• _Your instructions_: Starting at the top of the records, output every line through the one that contains "buf, SnapshotManager_recover disk", keeping each exactly as it appears.

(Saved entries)

(** Reopening gives the manager back (up to the scratch buffer). *)
Lemma sm_recover_ok disk sm s V mac meta :
  sm_ok sm s V mac → snapshot_area_nblocks meta = nblocks (sm_blob0 sm) →
  snapshot_area_keys meta = (cb_key (sm_blob0 sm), cb_key (sm_blob1 sm)) →
  nblocks (sm_blob1 sm) = nblocks (sm_blob0 sm) → usize_ok (Datatypes.S V) = true →
  bs_subset disk 0 (nblocks (sm_blob0 sm)) = Ok (cb_block_set (sm_blob0 sm)) →
  bs_subset disk (nblocks (sm_blob0 sm)) (nblocks (sm_blob0 sm) * 2) = Ok (cb_block_set (sm_blob1 sm)) →
  ∃ buf, SnapshotManager_recover disk s meta =
           Ok (mkSnapshotManager (sm_blob0 sm) (sm_blob1 sm) (sm_latest_index sm) buf (sm_snapshot sm), s) ∧
         length buf = nblocks (sm_blob0 sm) * BLOCK_SIZE.
Proof.
  intros (v0 & v1 & m0 & m1 & sn0 & sn1 & [H0 Hh0] & [H1 Hh1] & Hv0 & Hv1 & Hbuf & Hl) Hmn Hmk Hn HV Hs0 Hs1.
  unfold SnapshotManager_recover. rewrite Hmn, Hmk, Hs0. bind_step. rewrite Hs1. bind_step. cbn [fst snd].
  pose proof (blob_holds_lengths _ _ _ _ _ _ H0) as Hl0. pose proof (blob_holds_lengths _ _ _ _ _ _ H1) as Hl1.
  fold (nblocks (sm_blob0 sm)) in Hl0. fold (nblocks (sm_blob1 sm)) in Hl1. rewrite Hn in Hl1.
  set (n := nblocks (sm_blob0 sm)) in *.
  assert (Hn0 : 0 < n) by (destruct n; unfold HEADER_NBYTES in *; lia).
  destruct (Buf_alloc_ok 0 n Hn0) as (buf & -> & Hbl). bind_step.
  unfold try_snapshot.
  rewrite (blob_read_ok (CryptoBlob.open (cb_key (sm_blob0 sm)) (cb_block_set (sm_blob0 sm))) s _ v0 m0
             (snapshot_bytes sn0) (length buf) H0 eq_refl (or_introl eq_refl)) by lia.
  bind_step.
  rewrite (blob_read_ok (CryptoBlob.open (cb_key (sm_blob1 sm)) (cb_block_set (sm_blob1 sm))) s _ v1 m1
             (snapshot_bytes sn1) (length buf) H1 eq_refl (or_introl eq_refl)) by lia.
  bind_step. rewrite !snapshot_roundtrip. bind_step. cbn [CryptoBlob.open cb_block_set cb_key].
  unfold version_id. cbn [cb_header fmap option_fmap option_map h_version unwrap]. bind_step.
  exists buf. split; [|done].
  rewrite <- Hh0, <- Hh1. replace (mkCryptoBlob A D (cb_block_set (sm_blob0 sm)) (cb_key (sm_blob0 sm)) (cb_header (sm_blob0 sm))) with (sm_blob0 sm) by (by destruct (sm_blob0 sm)).
  replace (mkCryptoBlob A D (cb_block_set (sm_blob1 sm)) (cb_key (sm_blob1 sm)) (cb_header (sm_blob1 sm))) with (sm_blob1 sm) by (by destruct (sm_blob1 sm)).
  destruct Hl as [(-> & -> & <- & _)|(-> & -> & <- & _)].
  - rewrite Nat.eqb_refl. by bind_step.
  - rewrite (proj2 (Nat.eqb_neq _ _)) by lia. cbn [DEFAULT_LATEST_INDEX Nat.eqb].
    rewrite uadd_ok by (eapply usize_ok_le; [|exact HV]; lia). bind_step.
    rewrite Nat.add_1_r, Nat.eqb_refl. by bind_step.
Qed.

Lemma blob_eta (b : CryptoBlob D) h :
  cb_header b = Some h → mkCryptoBlob A D (cb_block_set b) (cb_key b) (Some h) = b.
Proof. destruct b. cbn. by intros ->. Qed.

(** Recovery when blob 1 is unreadable: it is rebuilt from blob 0, which is the latest. *)
Lemma sm_recover_torn1 disk sm s v m e meta sn :
  let n := nblocks (sm_blob0 sm) in
  blob_ok (sm_blob0 sm) s v m (snapshot_bytes sn) → nblocks (sm_blob1 sm) = n →
  bs_disjoint (cb_block_set (sm_blob1 sm)) (cb_block_set (sm_blob0 sm)) →
  bs_valid (cb_block_set (sm_blob1 sm)) s →
  CryptoBlob.read (CryptoBlob.open (cb_key (sm_blob1 sm)) (cb_block_set (sm_blob1 sm))) s (n * BLOCK_SIZE) = Err e →
  snapshot_area_nblocks meta = n →
  snapshot_area_keys meta = (cb_key (sm_blob0 sm), cb_key (sm_blob1 sm)) →
  bs_subset disk 0 n = Ok (cb_block_set (sm_blob0 sm)) →
  bs_subset disk n (n * 2) = Ok (cb_block_set (sm_blob1 sm)) →
  ∃ sm' s', SnapshotManager_recover disk s meta = Ok (sm', s') ∧ sm_ok sm' s' v m ∧
    sm_snapshot sm' = sn ∧ sm_places sm' = sm_places sm ∧ framed (cb_block_set (sm_blob1 sm)) s s'.
Proof.
  intros n Hb Hn1 Hdis Hv1 Hread Hmn Hmk Hs0 Hs1. pose proof Hb as [H0 Hh0].
  unfold SnapshotManager_recover. rewrite Hmn, Hmk, Hs0. bind_step. rewrite Hs1. bind_step. cbn [fst snd].
  pose proof (blob_holds_lengths _ _ _ _ _ _ H0) as Hl0. fold (nblocks (sm_blob0 sm)) in Hl0. fold n in Hl0.
  assert (Hn0 : 0 < n) by (destruct n; unfold HEADER_NBYTES in *; lia).
  destruct (Buf_alloc_ok 0 n Hn0) as (buf & -> & Hbl). bind_step. unfold try_snapshot. rewrite Hbl, Hread.
  rewrite (blob_read_ok (CryptoBlob.open (cb_key (sm_blob0 sm)) (cb_block_set (sm_blob0 sm))) s _ v m
             (snapshot_bytes sn) (n * BLOCK_SIZE) H0 eq_refl (or_introl eq_refl)) by lia.
  bind_step. rewrite snapshot_roundtrip. cbn [CryptoBlob.open cb_block_set cb_key]. rewrite (blob_eta _ _ Hh0).
  destruct (recover_from_ok (CryptoBlob.open (cb_key (sm_blob1 sm)) (cb_block_set (sm_blob1 sm))) (sm_blob0 sm) s v m
              (snapshot_bytes sn) Hb Hv1 eq_refl Hn1) as (b1 & m1 & s1 & Hr & Hset & Hk & [Hb1 Hh1] & Hf).
  cbn [CryptoBlob.open] in Hr. rewrite Hr. bind_step.
  unfold version_id. rewrite Hh0, Hh1. cbn [fmap option_fmap option_map h_version unwrap]. bind_step.
  rewrite Nat.eqb_refl. bind_step. eexists _, s1. split; [done|]. cbn in Hset, Hk.
  split; [|split; [done|split; [unfold sm_places; cbn; by rewrite Hset, Hk|done]]].
  exists v, v, m, m1, sn, sn. cbn. split; [by eapply blob_ok_framed|]. split; [by split|].
  do 2 (split; [lia|]). split; [exact Hbl|]. left. repeat split.
Qed.

(** Recovery when blob 0 is unreadable: it is rebuilt from blob 1 and becomes the latest,
    with a MAC under its own key. *)
Lemma sm_recover_torn0 disk sm s v m e meta sn :
  let n := nblocks (sm_blob1 sm) in
  blob_ok (sm_blob1 sm) s v m (snapshot_bytes sn) → nblocks (sm_blob0 sm) = n →
  bs_valid (cb_block_set (sm_blob0 sm)) s →
  CryptoBlob.read (CryptoBlob.open (cb_key (sm_blob0 sm)) (cb_block_set (sm_blob0 sm))) s (n * BLOCK_SIZE) = Err e →
  snapshot_area_nblocks meta = n →
  snapshot_area_keys meta = (cb_key (sm_blob0 sm), cb_key (sm_blob1 sm)) →
  bs_subset disk 0 n = Ok (cb_block_set (sm_blob0 sm)) →
  bs_subset disk n (n * 2) = Ok (cb_block_set (sm_blob1 sm)) →
  ∃ sm' s' c m', SnapshotManager_recover disk s meta = Ok (sm', s') ∧ latest_mac sm' = Ok m' ∧
    aead_encrypt (snapshot_bytes sn) (cb_key (sm_blob0 sm)) (version_iv v) [] = Ok (c, m') ∧
    sm_snapshot sm' = sn ∧ framed (cb_block_set (sm_blob0 sm)) s s'.
Proof.
  intros n Hb Hn0' Hv0 Hread Hmn Hmk Hs0 Hs1. pose proof Hb as [H1 Hh1].
  unfold SnapshotManager_recover. rewrite Hmn, Hmk, Hs0. bind_step. rewrite Hs1. bind_step. cbn [fst snd].
  pose proof (blob_holds_lengths _ _ _ _ _ _ H1) as Hl1. fold (nblocks (sm_blob1 sm)) in Hl1. fold n in Hl1.
  assert (Hn0 : 0 < n) by (destruct n; unfold HEADER_NBYTES in *; lia).
  destruct (Buf_alloc_ok 0 n Hn0) as (buf & -> & Hbl). bind_step. unfold try_snapshot. rewrite Hbl, Hread. bind_step.
  rewrite (blob_read_ok (CryptoBlob.open (cb_key (sm_blob1 sm)) (cb_block_set (sm_blob1 sm))) s _ v m
             (snapshot_bytes sn) (n * BLOCK_SIZE) H1 eq_refl (or_introl eq_refl)) by lia.
  bind_step. rewrite snapshot_roundtrip. cbn [CryptoBlob.open cb_block_set cb_key]. rewrite (blob_eta _ _ Hh1).
  destruct (recover_from_ok (CryptoBlob.open (cb_key (sm_blob0 sm)) (cb_block_set (sm_blob0 sm))) (sm_blob1 sm) s v m
              (snapshot_bytes sn) Hb Hv0 eq_refl Hn0') as (b0 & m0 & s0 & Hr & Hset & Hk & [Hb0 Hh0] & Hf).
  cbn [CryptoBlob.open] in Hr. rewrite Hr. bind_step.
  unfold version_id. rewrite Hh0, Hh1. cbn [fmap option_fmap option_map h_version unwrap]. bind_step.
  rewrite Nat.eqb_refl. bind_step. destruct Hb0 as (_ & _ & _ & c & rest & _ & He). cbn in Hk. rewrite Hk in He.
  eexists _, s0, c, m0. split; [done|]. split; [|by do 2 (split; [done|])].
  unfold latest_mac, current_mac. cbn. by rewrite Hh0.
Qed.
End snapshots_spec.

(** ** The journal's invariant *)
Section journal_spec.
Context {A : Aead} {HA : AeadSpec A} {F : FooterPod A} {HF : FooterPodSpec A F}.
Context {B : BlobPod A} {HB : BlobPodSpec A B} {P : Pages} {HP : PagesSpec P}.
Context {D St : Type} {HS : BlockSet D St} {HSS : BlockSetSpec D St} {HSL : BlockSetLayout D St}.
Context {E S : Type} {HE : Edit E S} {C : Postcard A E S} {HC : PostcardSpec A E S}.
Context {Pol : Type} {HPol : CompactPolicy E Pol} {HPS : PolicySpec E Pol}.
Implicit Types (j : EditJournal D E S Pol) (s : St).

(** Where a journal lives: the ring and its key, and the two blobs and theirs. *)
Definition Places : Type := (D * Key) * ((D * Key) * (D * Key)).
Definition pl_ring (pl : Places) : D := pl.1.1.
Definition pl_set0 (pl : Places) : D := pl.2.1.1.
Definition pl_set1 (pl : Places) : D := pl.2.2.1.

Definition journal_places j : Places :=
  ((br_storage (block_log (ej_chain j)), key (ej_chain j)), sm_places (ej_snapshots j)).

(** The three areas are cut out of [disk] as [format] and [recover] cut them. *)
Definition layout (disk : D) (pl : Places) : Prop :=
  let n := bs_nblocks (pl_set0 pl) in
  bs_subset disk 0 n = Ok (pl_set0 pl) ∧ bs_subset disk n (n * 2) = Ok (pl_set1 pl) ∧
  bs_subset disk (n * 2) (n * 2 + bs_nblocks (pl_ring pl)) = Ok (pl_ring pl) ∧
  bs_nblocks (pl_set1 pl) = n ∧ 1 < bs_nblocks (pl_ring pl).

Definition is_edit (r : JRecord E) : Prop := match r with REdit _ => True | Version _ => False end.

(** The state after the edits of [rs]. *)
Definition replay_edits (rs : list (JRecord E)) (st : S) : S :=
  fold_left (λ st r, match r with REdit g => group_apply g st | Version _ => st end) rs st.

(** [blocks]: the records in the chain, from the one that names the latest snapshot;
    [recs]: the records still in the write buffer. *)
Definition journal_inv (disk : D) (pl : Places) j s (V : nat)
    (blocks : list (list (JRecord E))) (recs : list (JRecord E)) : Prop :=
  ∃ mac rest,
    blocks = [Version mac] :: rest ∧ Forall (Forall is_edit) rest ∧ Forall is_edit recs ∧
    chain_ok (on_disk (ej_chain j) s) (map payload_of blocks) ∧
    sm_ok (ej_snapshots j) s V mac ∧
    sn_recover_from (sm_snapshot (ej_snapshots j)) = range_start (ej_chain j) ∧
    wbuf_ok (ej_wbuf j) recs ∧
    ej_state j = replay_edits (concat rest ++ recs) (sn_state (sm_snapshot (ej_snapshots j))) ∧
    journal_places j = pl ∧ layout disk pl.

• _Answer box_:
(** Reopening gives the manager back (up to the scratch buffer). *)
Lemma sm_recover_ok disk sm s V mac meta :
  sm_ok sm s V mac → snapshot_area_nblocks meta = nblocks (sm_blob0 sm) →
  snapshot_area_keys meta = (cb_key (sm_blob0 sm), cb_key (sm_blob1 sm)) →
  nblocks (sm_blob1 sm) = nblocks (sm_blob0 sm) → usize_ok (Datatypes.S V) = true →
  bs_subset disk 0 (nblocks (sm_blob0 sm)) = Ok (cb_block_set (sm_blob0 sm)) →
  bs_subset disk (nblocks (sm_blob0 sm)) (nblocks (sm_blob0 sm) * 2) = Ok (cb_block_set (sm_blob1 sm)) →
  ∃ buf, SnapshotManager_recover disk s meta =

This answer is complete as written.